_Work task_
Write how many lines in the records below include the string "that". No other text should be given.

_Dataset entries_
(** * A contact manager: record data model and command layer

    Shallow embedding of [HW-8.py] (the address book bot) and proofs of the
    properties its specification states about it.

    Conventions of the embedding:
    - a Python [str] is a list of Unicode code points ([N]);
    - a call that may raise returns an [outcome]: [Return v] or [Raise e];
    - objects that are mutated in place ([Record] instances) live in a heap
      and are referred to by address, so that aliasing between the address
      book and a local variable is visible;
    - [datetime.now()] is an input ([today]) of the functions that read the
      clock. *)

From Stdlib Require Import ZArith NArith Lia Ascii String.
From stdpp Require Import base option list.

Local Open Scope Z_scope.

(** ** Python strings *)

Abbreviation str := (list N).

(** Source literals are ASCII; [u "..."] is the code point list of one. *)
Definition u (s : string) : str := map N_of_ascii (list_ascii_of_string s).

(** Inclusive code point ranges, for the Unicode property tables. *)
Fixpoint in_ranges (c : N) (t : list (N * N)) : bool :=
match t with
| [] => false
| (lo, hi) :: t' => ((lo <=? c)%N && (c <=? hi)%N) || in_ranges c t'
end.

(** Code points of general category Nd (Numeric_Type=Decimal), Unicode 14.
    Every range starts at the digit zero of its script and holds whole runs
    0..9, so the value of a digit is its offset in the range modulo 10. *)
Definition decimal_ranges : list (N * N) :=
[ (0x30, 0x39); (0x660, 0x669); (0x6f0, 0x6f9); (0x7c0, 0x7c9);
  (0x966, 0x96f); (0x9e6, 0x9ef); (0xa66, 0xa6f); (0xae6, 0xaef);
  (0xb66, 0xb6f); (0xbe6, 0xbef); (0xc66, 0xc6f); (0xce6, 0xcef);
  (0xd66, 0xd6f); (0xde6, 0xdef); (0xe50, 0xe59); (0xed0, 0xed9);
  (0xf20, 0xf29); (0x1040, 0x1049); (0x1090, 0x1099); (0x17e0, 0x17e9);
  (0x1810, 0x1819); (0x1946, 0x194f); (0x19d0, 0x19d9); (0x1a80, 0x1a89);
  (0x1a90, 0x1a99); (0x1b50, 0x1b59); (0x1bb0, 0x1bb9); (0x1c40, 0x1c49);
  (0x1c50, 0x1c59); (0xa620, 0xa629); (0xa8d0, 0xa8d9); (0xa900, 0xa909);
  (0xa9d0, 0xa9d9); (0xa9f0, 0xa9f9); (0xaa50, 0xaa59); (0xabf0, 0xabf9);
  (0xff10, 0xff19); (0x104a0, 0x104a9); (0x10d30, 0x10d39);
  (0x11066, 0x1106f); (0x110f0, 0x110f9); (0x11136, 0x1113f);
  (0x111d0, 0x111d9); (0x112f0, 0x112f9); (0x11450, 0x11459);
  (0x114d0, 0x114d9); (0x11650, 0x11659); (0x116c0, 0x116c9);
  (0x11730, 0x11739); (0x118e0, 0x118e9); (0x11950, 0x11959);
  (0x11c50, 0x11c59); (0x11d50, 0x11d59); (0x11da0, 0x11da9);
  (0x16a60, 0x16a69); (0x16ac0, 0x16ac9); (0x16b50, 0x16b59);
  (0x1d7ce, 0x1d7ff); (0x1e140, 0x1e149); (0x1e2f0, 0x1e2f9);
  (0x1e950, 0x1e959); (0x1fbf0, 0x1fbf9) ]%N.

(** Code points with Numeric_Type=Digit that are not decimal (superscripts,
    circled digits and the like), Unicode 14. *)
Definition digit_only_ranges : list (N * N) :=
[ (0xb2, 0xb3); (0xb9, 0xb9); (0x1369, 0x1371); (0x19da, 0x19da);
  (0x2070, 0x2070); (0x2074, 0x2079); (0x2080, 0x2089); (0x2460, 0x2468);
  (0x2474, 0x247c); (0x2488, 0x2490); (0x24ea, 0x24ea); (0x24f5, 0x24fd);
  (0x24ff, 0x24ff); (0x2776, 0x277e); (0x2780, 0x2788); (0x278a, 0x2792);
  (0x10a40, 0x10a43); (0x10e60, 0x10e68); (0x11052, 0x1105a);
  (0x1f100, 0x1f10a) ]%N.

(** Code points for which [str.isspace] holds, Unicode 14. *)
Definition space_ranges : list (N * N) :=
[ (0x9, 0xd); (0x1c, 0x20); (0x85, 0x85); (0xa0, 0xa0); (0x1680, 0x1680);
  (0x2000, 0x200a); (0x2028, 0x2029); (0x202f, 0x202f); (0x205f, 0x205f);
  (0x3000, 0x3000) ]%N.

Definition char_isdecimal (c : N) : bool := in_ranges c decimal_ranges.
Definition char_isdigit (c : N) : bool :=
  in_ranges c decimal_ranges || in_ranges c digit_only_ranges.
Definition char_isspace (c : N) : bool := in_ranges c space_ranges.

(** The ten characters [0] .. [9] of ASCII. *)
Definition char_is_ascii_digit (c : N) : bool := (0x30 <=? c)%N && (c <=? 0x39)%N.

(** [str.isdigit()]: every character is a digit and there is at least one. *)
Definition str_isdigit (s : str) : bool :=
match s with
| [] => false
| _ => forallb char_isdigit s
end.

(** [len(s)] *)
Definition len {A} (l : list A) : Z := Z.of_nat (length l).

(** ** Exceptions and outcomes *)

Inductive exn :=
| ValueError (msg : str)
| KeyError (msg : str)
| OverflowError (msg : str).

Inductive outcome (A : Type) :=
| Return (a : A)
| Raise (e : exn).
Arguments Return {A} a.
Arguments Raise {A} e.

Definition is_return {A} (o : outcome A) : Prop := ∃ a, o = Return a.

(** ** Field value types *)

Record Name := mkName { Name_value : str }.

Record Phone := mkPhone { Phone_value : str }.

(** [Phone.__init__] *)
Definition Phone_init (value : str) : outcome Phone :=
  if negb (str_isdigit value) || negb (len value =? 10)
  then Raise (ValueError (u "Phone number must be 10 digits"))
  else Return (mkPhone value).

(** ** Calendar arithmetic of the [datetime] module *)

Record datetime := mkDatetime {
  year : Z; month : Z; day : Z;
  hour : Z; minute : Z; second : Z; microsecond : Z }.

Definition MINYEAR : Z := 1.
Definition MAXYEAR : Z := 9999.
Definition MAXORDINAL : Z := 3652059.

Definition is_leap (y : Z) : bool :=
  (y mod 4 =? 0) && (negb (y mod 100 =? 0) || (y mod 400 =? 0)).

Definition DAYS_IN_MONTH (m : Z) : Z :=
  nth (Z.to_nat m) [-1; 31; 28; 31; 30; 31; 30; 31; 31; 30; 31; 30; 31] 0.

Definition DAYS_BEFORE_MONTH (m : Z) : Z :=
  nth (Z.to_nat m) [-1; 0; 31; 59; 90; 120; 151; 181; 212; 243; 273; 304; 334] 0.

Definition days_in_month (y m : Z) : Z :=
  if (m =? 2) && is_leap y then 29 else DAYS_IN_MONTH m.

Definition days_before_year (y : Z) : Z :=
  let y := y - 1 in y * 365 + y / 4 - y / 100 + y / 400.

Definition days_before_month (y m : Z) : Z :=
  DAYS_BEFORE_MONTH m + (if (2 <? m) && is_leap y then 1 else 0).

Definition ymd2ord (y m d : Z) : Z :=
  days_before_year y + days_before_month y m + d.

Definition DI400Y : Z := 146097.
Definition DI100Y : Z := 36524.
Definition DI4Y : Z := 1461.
--
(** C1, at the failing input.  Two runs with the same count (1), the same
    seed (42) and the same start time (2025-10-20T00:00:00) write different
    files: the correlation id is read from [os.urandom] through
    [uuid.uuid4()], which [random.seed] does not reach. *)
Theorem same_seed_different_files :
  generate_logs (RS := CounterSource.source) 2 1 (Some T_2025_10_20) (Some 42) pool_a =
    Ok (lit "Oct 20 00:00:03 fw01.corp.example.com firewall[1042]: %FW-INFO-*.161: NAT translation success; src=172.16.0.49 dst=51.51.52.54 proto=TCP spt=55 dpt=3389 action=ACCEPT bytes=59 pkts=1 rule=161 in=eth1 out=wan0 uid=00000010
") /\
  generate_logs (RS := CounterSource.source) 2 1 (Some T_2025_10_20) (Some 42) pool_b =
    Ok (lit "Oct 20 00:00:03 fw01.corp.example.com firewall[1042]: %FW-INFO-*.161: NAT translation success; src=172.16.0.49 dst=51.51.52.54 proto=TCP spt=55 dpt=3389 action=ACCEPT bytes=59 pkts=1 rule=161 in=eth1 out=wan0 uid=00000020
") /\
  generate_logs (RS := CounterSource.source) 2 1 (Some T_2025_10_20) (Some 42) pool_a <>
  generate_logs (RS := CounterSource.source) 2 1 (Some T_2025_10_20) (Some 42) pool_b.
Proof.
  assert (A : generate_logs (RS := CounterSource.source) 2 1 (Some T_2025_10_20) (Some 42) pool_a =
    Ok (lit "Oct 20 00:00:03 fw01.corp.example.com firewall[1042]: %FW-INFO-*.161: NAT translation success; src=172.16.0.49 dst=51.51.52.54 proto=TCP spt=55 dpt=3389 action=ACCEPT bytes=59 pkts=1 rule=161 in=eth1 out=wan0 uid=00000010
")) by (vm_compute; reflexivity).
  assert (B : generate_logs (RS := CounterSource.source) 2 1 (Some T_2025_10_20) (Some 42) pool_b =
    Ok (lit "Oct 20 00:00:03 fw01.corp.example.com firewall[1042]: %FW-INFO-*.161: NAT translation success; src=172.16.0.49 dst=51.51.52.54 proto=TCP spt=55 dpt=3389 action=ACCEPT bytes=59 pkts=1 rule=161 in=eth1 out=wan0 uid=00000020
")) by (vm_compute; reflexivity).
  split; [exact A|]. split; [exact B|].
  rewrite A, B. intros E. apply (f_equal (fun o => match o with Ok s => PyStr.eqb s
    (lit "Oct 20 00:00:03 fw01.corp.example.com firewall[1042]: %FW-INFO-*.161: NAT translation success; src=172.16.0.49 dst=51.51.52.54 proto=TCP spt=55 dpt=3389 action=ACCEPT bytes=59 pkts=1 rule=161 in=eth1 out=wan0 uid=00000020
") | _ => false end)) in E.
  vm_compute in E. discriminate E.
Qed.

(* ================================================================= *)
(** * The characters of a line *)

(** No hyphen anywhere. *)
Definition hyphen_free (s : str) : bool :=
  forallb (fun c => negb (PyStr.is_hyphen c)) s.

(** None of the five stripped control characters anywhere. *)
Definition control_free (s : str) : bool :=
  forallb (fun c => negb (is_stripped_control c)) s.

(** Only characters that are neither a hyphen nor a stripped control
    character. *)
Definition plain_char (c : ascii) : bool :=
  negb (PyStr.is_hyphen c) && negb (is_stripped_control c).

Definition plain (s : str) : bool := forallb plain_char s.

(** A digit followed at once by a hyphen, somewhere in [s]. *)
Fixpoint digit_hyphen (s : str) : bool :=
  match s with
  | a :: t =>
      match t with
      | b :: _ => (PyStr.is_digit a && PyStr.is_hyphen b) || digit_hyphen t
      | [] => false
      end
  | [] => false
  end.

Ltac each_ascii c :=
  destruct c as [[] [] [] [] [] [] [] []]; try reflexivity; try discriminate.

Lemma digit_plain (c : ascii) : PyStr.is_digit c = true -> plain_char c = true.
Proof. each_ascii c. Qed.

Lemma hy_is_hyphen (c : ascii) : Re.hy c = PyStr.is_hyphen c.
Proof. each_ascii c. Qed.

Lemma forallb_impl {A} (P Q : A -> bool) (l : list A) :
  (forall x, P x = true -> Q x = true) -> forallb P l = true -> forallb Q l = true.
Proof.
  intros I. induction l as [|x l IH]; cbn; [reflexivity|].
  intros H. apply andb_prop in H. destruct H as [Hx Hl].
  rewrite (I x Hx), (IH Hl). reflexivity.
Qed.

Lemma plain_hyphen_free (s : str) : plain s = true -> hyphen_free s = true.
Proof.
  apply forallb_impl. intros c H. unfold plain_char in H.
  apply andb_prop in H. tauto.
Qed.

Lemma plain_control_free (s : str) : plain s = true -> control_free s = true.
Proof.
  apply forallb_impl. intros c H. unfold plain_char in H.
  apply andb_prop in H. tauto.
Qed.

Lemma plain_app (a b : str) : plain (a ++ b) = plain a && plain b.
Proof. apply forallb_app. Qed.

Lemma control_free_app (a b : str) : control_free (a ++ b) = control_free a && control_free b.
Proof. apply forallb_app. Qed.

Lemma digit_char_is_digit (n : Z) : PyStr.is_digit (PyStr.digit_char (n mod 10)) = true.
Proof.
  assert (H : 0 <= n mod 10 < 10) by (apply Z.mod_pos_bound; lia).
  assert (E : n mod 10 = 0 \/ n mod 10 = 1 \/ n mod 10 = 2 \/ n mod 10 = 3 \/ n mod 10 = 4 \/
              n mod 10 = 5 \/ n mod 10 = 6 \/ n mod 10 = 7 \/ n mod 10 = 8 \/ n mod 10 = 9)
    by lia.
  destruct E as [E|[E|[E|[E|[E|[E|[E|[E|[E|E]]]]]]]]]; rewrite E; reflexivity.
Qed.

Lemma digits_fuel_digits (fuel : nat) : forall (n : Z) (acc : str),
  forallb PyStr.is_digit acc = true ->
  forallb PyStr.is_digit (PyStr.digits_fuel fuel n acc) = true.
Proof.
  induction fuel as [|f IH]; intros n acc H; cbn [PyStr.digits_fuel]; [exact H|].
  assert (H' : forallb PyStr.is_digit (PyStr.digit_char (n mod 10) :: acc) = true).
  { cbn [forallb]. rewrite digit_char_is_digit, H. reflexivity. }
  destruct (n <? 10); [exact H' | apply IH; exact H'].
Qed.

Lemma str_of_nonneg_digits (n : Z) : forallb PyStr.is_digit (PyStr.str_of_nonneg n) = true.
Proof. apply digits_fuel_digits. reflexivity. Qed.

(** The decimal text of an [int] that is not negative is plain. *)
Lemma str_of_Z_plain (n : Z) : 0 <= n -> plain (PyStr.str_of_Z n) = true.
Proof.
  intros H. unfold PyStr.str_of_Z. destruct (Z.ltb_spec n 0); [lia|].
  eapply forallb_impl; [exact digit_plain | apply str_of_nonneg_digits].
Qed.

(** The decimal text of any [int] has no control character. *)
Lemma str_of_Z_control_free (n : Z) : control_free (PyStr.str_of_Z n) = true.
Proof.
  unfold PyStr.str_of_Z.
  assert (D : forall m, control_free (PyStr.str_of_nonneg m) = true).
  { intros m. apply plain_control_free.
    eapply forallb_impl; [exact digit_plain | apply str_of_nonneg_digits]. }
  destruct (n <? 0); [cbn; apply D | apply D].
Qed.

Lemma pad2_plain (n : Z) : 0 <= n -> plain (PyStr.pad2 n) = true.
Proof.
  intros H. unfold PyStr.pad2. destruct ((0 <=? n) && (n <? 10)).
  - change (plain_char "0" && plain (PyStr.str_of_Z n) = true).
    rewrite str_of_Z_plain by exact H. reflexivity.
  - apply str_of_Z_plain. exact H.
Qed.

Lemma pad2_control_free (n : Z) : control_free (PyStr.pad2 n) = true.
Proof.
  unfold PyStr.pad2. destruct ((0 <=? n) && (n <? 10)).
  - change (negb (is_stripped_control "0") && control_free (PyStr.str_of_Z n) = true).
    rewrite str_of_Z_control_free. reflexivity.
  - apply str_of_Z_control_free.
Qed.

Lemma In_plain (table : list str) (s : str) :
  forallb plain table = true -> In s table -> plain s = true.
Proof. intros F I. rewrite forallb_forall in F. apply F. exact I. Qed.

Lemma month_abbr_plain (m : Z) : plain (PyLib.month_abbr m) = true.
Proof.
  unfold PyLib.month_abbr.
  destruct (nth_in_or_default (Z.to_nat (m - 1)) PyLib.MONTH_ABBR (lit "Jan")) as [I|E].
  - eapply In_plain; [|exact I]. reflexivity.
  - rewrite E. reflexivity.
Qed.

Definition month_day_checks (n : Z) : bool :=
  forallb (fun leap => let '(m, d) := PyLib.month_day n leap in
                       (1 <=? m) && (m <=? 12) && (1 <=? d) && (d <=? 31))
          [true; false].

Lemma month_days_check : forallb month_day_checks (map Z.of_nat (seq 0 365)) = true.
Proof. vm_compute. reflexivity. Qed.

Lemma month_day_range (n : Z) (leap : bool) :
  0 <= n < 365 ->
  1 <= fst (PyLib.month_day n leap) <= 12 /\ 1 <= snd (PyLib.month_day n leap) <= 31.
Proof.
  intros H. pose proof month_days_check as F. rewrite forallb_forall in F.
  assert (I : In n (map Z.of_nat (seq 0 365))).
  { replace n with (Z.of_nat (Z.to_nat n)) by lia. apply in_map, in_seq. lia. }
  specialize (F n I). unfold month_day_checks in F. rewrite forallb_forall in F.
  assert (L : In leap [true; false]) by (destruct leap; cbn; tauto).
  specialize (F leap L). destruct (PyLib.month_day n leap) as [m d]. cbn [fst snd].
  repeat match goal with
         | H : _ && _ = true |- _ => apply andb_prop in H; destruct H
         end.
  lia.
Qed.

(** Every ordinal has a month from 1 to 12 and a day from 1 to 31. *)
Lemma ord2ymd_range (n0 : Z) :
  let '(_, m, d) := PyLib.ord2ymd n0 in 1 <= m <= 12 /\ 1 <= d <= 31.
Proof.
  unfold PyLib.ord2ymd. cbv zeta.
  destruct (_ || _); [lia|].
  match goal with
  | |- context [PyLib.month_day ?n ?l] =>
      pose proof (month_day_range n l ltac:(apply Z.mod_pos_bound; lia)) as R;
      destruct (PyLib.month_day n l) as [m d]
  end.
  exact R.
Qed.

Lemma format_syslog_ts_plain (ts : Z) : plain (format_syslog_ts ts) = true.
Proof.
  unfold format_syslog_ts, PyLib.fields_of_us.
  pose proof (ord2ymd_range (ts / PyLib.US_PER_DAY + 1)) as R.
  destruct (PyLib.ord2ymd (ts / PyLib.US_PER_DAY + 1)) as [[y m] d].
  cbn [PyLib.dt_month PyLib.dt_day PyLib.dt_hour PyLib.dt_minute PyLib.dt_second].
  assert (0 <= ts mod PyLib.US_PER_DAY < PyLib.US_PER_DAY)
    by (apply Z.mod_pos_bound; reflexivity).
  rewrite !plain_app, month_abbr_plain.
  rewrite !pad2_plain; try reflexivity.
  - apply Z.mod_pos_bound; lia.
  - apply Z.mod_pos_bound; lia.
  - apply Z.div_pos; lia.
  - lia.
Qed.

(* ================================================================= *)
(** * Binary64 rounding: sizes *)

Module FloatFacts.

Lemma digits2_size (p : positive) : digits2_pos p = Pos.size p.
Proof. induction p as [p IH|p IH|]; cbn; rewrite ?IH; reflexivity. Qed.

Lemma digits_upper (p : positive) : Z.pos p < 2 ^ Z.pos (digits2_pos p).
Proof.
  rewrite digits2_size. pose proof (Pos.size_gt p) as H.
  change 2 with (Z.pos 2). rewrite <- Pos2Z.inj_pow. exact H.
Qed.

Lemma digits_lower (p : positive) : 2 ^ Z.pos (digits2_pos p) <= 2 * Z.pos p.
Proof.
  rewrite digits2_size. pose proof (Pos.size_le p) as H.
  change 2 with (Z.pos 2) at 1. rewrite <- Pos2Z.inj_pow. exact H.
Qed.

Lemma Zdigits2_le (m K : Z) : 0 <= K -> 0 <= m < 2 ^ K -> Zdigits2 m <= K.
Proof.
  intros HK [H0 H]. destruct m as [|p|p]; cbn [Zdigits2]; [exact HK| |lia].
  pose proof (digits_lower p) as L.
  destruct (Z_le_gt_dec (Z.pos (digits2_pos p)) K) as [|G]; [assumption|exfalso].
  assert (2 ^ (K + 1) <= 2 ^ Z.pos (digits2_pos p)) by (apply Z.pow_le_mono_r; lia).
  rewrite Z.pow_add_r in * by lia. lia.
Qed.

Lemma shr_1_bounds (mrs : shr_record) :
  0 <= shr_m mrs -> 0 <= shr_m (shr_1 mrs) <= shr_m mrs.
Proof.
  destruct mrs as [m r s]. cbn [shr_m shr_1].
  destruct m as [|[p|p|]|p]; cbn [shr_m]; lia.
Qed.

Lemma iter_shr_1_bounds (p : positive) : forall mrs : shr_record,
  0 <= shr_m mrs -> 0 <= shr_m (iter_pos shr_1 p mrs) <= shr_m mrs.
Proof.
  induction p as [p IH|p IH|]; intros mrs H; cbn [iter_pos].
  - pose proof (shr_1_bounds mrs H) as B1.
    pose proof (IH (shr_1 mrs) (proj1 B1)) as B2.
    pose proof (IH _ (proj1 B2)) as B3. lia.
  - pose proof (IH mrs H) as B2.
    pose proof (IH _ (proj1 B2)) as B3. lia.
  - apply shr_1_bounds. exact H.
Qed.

_Answer area_
7